Worksite versus Group Ancillary Products for Small Employers

When I first entered the ancillary products market as a new broker, the only products available to sell were worksite products sold face to face with an employer. Over the last several years, I have noticed a trend of the emergence of group ancillary products being introduced to the market. These products were first used for large employers because of guaranteed issue and group underwriting. It makes enrollment and fulfilment much faster and more efficient. It also makes moving the data to a payroll system a much smoother process.

In the past, worksite products required human underwriting (answering health questions). This meant the employee and the HR/payroll department had to wait until the underwriting was complete before the product could be added to the payroll system in order to deduct premium. The wait for the underwriting caused problems when the employee was denied coverage. At other times, the employee decided to cancel the application after waiting to see the underwriting outcome. Each of these changes, on and off the payroll system, caused issues for the HR/payroll departments. Also, these changes caused persistency issues for carriers. These issues were especially problematic for those worksite carriers who provided advance commissions to their agents and brokers.
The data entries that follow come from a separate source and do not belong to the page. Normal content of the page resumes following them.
Lemma shrink_ssa : ssa g.
Proof using E Hssa.
  split.
  - eapply sublist_NoDup; [apply Hssa|apply shrink_defs].
  - intros path A x B k V Efl Rx Hd. apply flat_split in Efl as (p1 & bp & p2 & u & v & -> & Ei & -> & ->).
    apply (shape_valid f g (proj1 E)) in V. pose proof (elem_of_sublist _ _ k Hd shrink_defs) as Hdf.
    assert (Before : forall y, y ∈ flat f p1 -> defines y k -> exists y, y ∈ flat g p1 ++ u /\ defines y k).
    { intros y Hy D. destruct (proj1 (flat_defines f p1 k)) as (bq & Hbq & Hk); [by exists y|].
      destruct (proj2 (flat_defines g p1 k)) as (y' & Hy' & D'); [exists bq; split; [done|by apply still_defined]|].
      exists y'. split; [apply elem_of_app; by left|done]. }
    pose proof (shrink_ops bp.1) as So.
    pose proof Ei as Eu. apply items_split in Ei as [(-> & -> & ->)|(r1' & i & r2' & Er & -> & ->)].
    + destruct (ssa_strict f Hssa (p1 ++ bp :: p2) (flat f p1) (Phis bp.2 (List.filter is_phi (ops_at f bp.1)))
        ((Op <$> List.filter (fun i => negb (is_phi i)) (ops_at f bp.1)) ++ flat f p2) k V) as (y & Hy & D).
      * rewrite flat_app. done.
      * destruct Rx as (i & w & Hi & Hw & Nw). exists i, w. split_and!; [|done|done]. eapply elem_of_sublist; [exact Hi|]. by apply filter_sublist.
      * done.
      * by eapply Before.
    + destruct (sublist_split _ _ _ _ _ (filter_sublist (fun i => negb (is_phi i)) _ _ So) Er) as (r1 & r2 & Ef & S1 & S2).
      destruct (ssa_strict f Hssa (p1 ++ bp :: p2) (flat f p1 ++ Phis bp.2 (List.filter is_phi (ops_at f bp.1)) :: (Op <$> r1))
        (Op i) ((Op <$> r2) ++ flat f p2) k V) as (y & Hy & D).
      * rewrite flat_app. change (flat f (bp :: p2)) with (items (ops_at f bp.1) bp.2 ++ flat f p2).
        unfold items. rewrite Ef, fmap_app. cbn. by rewrite <-!app_assoc.
      * done.
      * done.
      * assert (Eu' : u = Phis bp.2 (List.filter is_phi (ops_at g bp.1)) :: (Op <$> r1')).
        { unfold items in Eu. rewrite Er, fmap_app in Eu. cbn in Eu. by apply (app_inv_tail (Op i :: (Op <$> r2'))). }
        apply elem_of_app in Hy as [Hy|Hy]; [by eapply Before|].
        assert (Hk : k ∈ omap out_key (List.filter is_phi (ops_at f bp.1) ++ r1)) by (apply (item_keys bp.2); by exists y).
        apply (still_before bp.1 k _ _ r1 r1' i r2 r2' eq_refl eq_refl Ef Er S1 S2 Hd) in Hk.
        apply (item_keys bp.2) in Hk as (y' & Hy' & D'). exists y'. split; [|done]. apply elem_of_app. right. by rewrite Eu'.
  - intros b i Hb Hi. apply list_elem_of_lookup in Hb as [n Hb]. destruct E as [_ F]. rewrite Forall2_lookup in F.
    specialize (F n). rewrite Hb in F. inversion F as [B ? Hs EB|]; subst.
    apply (ssa_copies f Hssa B); [by eapply list_elem_of_lookup_2|by eapply elem_of_sublist].
Qed.
End Shrink.

(** ** Dead code elimination drops operations *)

(** [g] is [f] with operations marked NOP or erased. *)
Definition drops (f g : PcodeFunc) : Prop :=
  same_shape f g /\ Forall2 (fun b c => erase_nops (ops c) `sublist_of` erase_nops (ops b)) (blocks f) (blocks g).

Lemma map_ops_shape h f : same_shape f (map_ops h f).
Proof. split; [done|]. apply Forall2_fmap_r, Forall2_lookup. intros i. destruct (blocks f !! i); by constructor. Qed.

Lemma shape_trans f g h : same_shape f g -> same_shape g h -> same_shape f h.
Proof.
  intros [E1 F1] [E2 F2]. split; [congruence|]. rewrite Forall2_lookup in *. intros i. specialize (F1 i). specialize (F2 i).
  destruct F1 as [b c [A1 P1]|]; inversion F2 as [? d [A2 P2]|]; subst; constructor. split; congruence.
Qed.

Lemma drops_trans f g h : drops f g -> drops g h -> drops f h.
Proof.
  intros [S1 F1] [S2 F2]. split; [by eapply shape_trans|]. rewrite Forall2_lookup in *. intros i. specialize (F1 i). specialize (F2 i).
  destruct F1 as [b c H1|]; inversion F2 as [? d H2|]; subst; constructor. by etrans.
Qed.

Lemma drops_refl f : drops f f.
Proof. split; [split; [done|]|]; apply Forall2_lookup; intros i; destruct (blocks f !! i); by constructor. Qed.

Lemma mark_drops dead f : drops f (map_ops (fmap (mark dead)) f).
Proof.
  split; [apply map_ops_shape|]. apply Forall2_fmap_r, Forall2_lookup. intros i. destruct (blocks f !! i) as [b|]; constructor.
  cbn. rewrite erase_mark. unfold erase_nops. induction (ops b) as [|o os IH]; [constructor|]. cbn.
  destruct (is_nop o); cbn; [done|]. destruct (dead o); by constructor.
Qed.

Lemma sweep_drops n f : drops f (Dce.sweep n f).
Proof.
  revert f; induction n as [|n IH]; intros f; cbn; [apply drops_refl|]. destruct (existsb _ _); [|apply drops_refl].
  eapply drops_trans; [apply mark_drops|apply IH].
Qed.

Lemma dce_shrinks f : shrinks f (Dce.run f).
Proof.
  unfold Dce.run. set (f1 := map_ops _ f). assert (D : drops f (Dce.sweep 6 f1)) by (eapply drops_trans; [apply mark_drops|apply sweep_drops]).
  destruct D as [S F]. split; [by eapply shape_trans, map_ops_shape|].
  apply Forall2_fmap_r. eapply Forall2_impl; [exact F|]. intros b c H. cbn. etrans; [exact H|]. apply filter_is_sublist.
Qed.

(** ** The passes together *)

Lemma middle_end_runs order narrow f :
  key_order order -> liftable f -> local_vars narrow f -> (forall b, in_range f b -> reaches f (start_block f) b) -> Dce.stores_ok f ->
  exists g, build order f = Some g /\
    forall (Mem : Type) (act : PcodeOp -> Z -> list Z -> Mem -> Mem * Z) path (s : state Mem),
      pure_ops act -> Propagate.copies act -> valid_path f path ->
      forall h, h = Dce.run g \/ h = Propagate.copy_propagation (Dce.run g) ->
      mem (run_path act f path s) = mem (run_path act h path s) /\
      trace (run_path act f path s) = trace (run_path act h path s).
Proof.
  intros Ord L Wf All Hst. destruct (build_spec order Ord f L) as (g & rpo & ix & idom & df & K & R & T & c & E & B).
  assert (All' : forall b, in_range f b -> b ∈ rpo) by (intros b Hb; by apply (rpo_reach _ _ _ (bt_rpo _ _ _ _ _ _ _ _ _ _ B)), All).
  pose proof (built_ssa f L g rpo ix idom df K R T c B All') as Hssa. pose proof (built_shape f g rpo ix idom df K R T c B) as Sh.
  exists g. split; [done|]. intros Mem act path s Hpure Hcopy V h Hh.
  destruct (path_rel f L g rpo ix idom df K R T c B act narrow Wf path s V) as (M1 & T1 & _).
  assert (Hg : Dce.stores_ok g).
  { intros blk i Hb Hi Eo. apply list_elem_of_lookup in Hb as [b Eb].
    destruct (g_range f g rpo ix idom df K R T c B b blk Eb) as [Rb Eat]. rewrite <-Eat in Hi.
    destruct (g_ops f L g rpo ix idom df K R T c B All' b i Rb Hi) as [P|(o & Ho & E1 & _ & _ & E2)];
      [unfold is_phi in P; by rewrite Eo in P|]. rewrite E2. unfold ops_at in Ho.
    destruct (blocks f !! b) as [blk0|] eqn:Eb0; [|by apply not_elem_of_nil in Ho].
    apply (Hst blk0 o); [by eapply list_elem_of_lookup_2|done|congruence]. }
  destruct (Dce.run_preserves act Hpure g Hg path s) as (M2 & T2 & _).
  pose proof (dce_shrinks g) as Sg. pose proof (shrink_ssa g (Dce.run g) Sg Hssa) as Hs2.
  assert (V2 : valid_path (Dce.run g) path) by (apply (shape_valid _ _ (proj1 Sg)), (shape_valid _ _ Sh); done).
  destruct (copy_propagation_sound act Hpure Hcopy (Dce.run g) path s Hs2 V2) as (M3 & T3 & _).
  destruct Hh as [-> | ->]; (split; [rewrite M1, M2; by try exact M3|rewrite T1, T2; by try exact T3]).
Qed.
Inductive ZydisMnemonic :=
  | JZ | SETZ | JNZ | SETNZ | JB | SETB | JNB | SETNB | JL | SETL | JNL | SETNL | JLE | SETLE
  | JNLE | SETNLE | JBE | SETBE | JNBE | SETNBE | JS | SETS | JNS | SETNS | JO | SETO | JNO | SETNO.

Definition kRegTable : list (ZydisRegister * (list Z * Z * Z)) :=
  [(RAX, (bs "rax", 0, 8)); (EAX, (bs "eax", 0, 4)); (AX, (bs "ax", 0, 2)); (AL, (bs "al", 0, 1));
   (RCX, (bs "rcx", 1, 8)); (ECX, (bs "ecx", 1, 4)); (CX, (bs "cx", 1, 2)); (CL, (bs "cl", 1, 1));
   (RDX, (bs "rdx", 2, 8)); (EDX, (bs "edx", 2, 4)); (DX, (bs "dx", 2, 2)); (DL, (bs "dl", 2, 1));
   (RBX, (bs "rbx", 3, 8)); (EBX, (bs "ebx", 3, 4)); (BX, (bs "bx", 3, 2)); (BL, (bs "bl", 3, 1));
   (RSP, (bs "rsp", 4, 8)); (ESP, (bs "esp", 4, 4));
   (RBP, (bs "rbp", 5, 8)); (EBP, (bs "ebp", 5, 4));
   (RSI, (bs "rsi", 6, 8)); (ESI, (bs "esi", 6, 4)); (SIL, (bs "sil", 6, 1));
   (RDI, (bs "rdi", 7, 8)); (EDI, (bs "edi", 7, 4)); (DIL, (bs "dil", 7, 1));
   (R8, (bs "r8", 8, 8)); (R8D, (bs "r8d", 8, 4)); (R8W, (bs "r8w", 8, 2)); (R8B, (bs "r8b", 8, 1));
   (R9, (bs "r9", 9, 8)); (R9D, (bs "r9d", 9, 4)); (R9W, (bs "r9w", 9, 2)); (R9B, (bs "r9b", 9, 1));
   (R10, (bs "r10", 10, 8)); (R10D, (bs "r10d", 10, 4));
   (R11, (bs "r11", 11, 8)); (R11D, (bs "r11d", 11, 4));
   (R12, (bs "r12", 12, 8)); (R12D, (bs "r12d", 12, 4));
   (R13, (bs "r13", 13, 8)); (R13D, (bs "r13d", 13, 4));
   (R14, (bs "r14", 14, 8)); (R14D, (bs "r14d", 14, 4));
   (R15, (bs "r15", 15, 8)); (R15D, (bs "r15d", 15, 4))].

Definition REG_RSP : Z := 4.
Definition REG_RBP : Z := 5.
Definition ZF : Varnode := vn_reg 100 (bs "ZF") 1.
Definition CF : Varnode := vn_reg 101 (bs "CF") 1.
Definition SF : Varnode := vn_reg 102 (bs "SF") 1.
Definition OF : Varnode := vn_reg 103 (bs "OF") 1.
Definition rax : Varnode := vn_reg 0 (bs "rax") 8.
Definition rsp : Varnode := vn_reg 4 (bs "rsp") 8.

(** ** Conditions *)

Inductive CondKind :=
  | C_ZF | C_NZF | C_CF | C_NCF | C_LT | C_GE | C_LE | C_GT | C_BE | C_A | C_SF | C_NSF | C_OF | C_NOF | C_UNKNOWN.
#[export] Instance CondKind_eq_dec : EqDecision CondKind.
Proof. solve_decision. Defined.

Definition mnemonic_kind (m : ZydisMnemonic) : CondKind :=
  match m with
  | JZ | SETZ => C_ZF | JNZ | SETNZ => C_NZF | JB | SETB => C_CF | JNB | SETNB => C_NCF
  | JL | SETL => C_LT | JNL | SETNL => C_GE | JLE | SETLE => C_LE | JNLE | SETNLE => C_GT
  | JBE | SETBE => C_BE | JNBE | SETNBE => C_A | JS | SETS => C_SF | JNS | SETNS => C_NSF
  | JO | SETO => C_OF | JNO | SETNO => C_NOF
  end.

Definition all_mnemonics : list ZydisMnemonic :=
  [JZ; SETZ; JNZ; SETNZ; JB; SETB; JNB; SETNB; JL; SETL; JNL; SETNL; JLE; SETLE;
   JNLE; SETNLE; JBE; SETBE; JNBE; SETNBE; JS; SETS; JNS; SETNS; JO; SETO; JNO; SETNO].

(** The mnemonic without its leading [j] or [set]; [c[1]] and [c[2]] of a short text
    are the terminating zero. *)
Definition cond_suffix (mn : list Z) : option (list Z) :=
  match mn with
  | c :: t =>
      if (c =? ch "j") || (c =? ch "J") then Some t
      else if starts_with (bs "set") mn then Some (drop 3 mn) else None
  | [] => None
  end.

Definition cond_names : list (list Z * CondKind) :=
  [(bs "e", C_ZF); (bs "z", C_ZF); (bs "ne", C_NZF); (bs "nz", C_NZF);
   (bs "b", C_CF); (bs "c", C_CF); (bs "nae", C_CF); (bs "ae", C_NCF); (bs "nb", C_NCF); (bs "nc", C_NCF);
   (bs "l", C_LT); (bs "nge", C_LT); (bs "ge", C_GE); (bs "nl", C_GE);
   (bs "le", C_LE); (bs "ng", C_LE); (bs "g", C_GT); (bs "nle", C_GT);
   (bs "be", C_BE); (bs "na", C_BE); (bs "a", C_A); (bs "nbe", C_A);
   (bs "s", C_SF); (bs "ns", C_NSF); (bs "o", C_OF); (bs "no", C_NOF)].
Now, commissions had to be reversed and carrier commission departments had to take on additional work, so they could collect the reversed commissions.

Smaller employers had the same issues; however, they were exacerbated by the fact that smaller employers (less than 100 lives) did not have HR departments, therefore they usually outsourced their payroll.  This made insurance payroll changes costly and time-consuming. With these issues, why did the large worksite carriers not move to group products to help solve many of these problems?

My first thought was they had captive agents and had to keep them satisfied. About 10 years ago, those large carriers began to allow brokers to offer their products at the same time as their captive agents. This move had limited success but did not address the product issue. In the past, there was also the issue that technology did not exist to quote and enroll products totally online. Thankfully this technology does exist today and is available in the ancillary marketplace. It is interesting that the top ancillary product sold, after dental and vision, is accident insurance. All three of these products do not require human underwriting.

Group ancillary products such as accident, dental, vision, voluntary life, cancer, and even critical illness are being sold on a guaranteed issue underwriting basis and can be quoted, proposed, and enrolled online. This can be done with a link which provides the information to the employee to make these decisions at home with their spouse causing no work interruption and significantly increasing persistency. This increased persistency also solves issues with entering data into the payroll system. The technology is there to allow the enrollment to come directly into the payroll system without human intervention.

Enrollment costs are reduced, which is important because we are now seeing insurance regulators impose minimum loss ratios for ancillary products, a trend developing nationwide. Group products pay less commission than worksite products, which also helps with loss ratio requirements.  These group products do not require face to face enrollments but having licensed agents available to answer employee’s questions is recommended to make the enrollment process go smoothly.

What do I see in the future? I see private group exchange platforms stocked with group guaranteed issue products, no human underwriting, and digital eligibility files sent directly to payroll systems and carriers. These changes are here but are just now becoming available to brokers for small employer groups. If you, as a broker, are not on board with these new technologies, then you may be left behind at the starting gate. I highly recommend that you study the market closely, find the carriers who are offering these products, and begin working with those carriers now.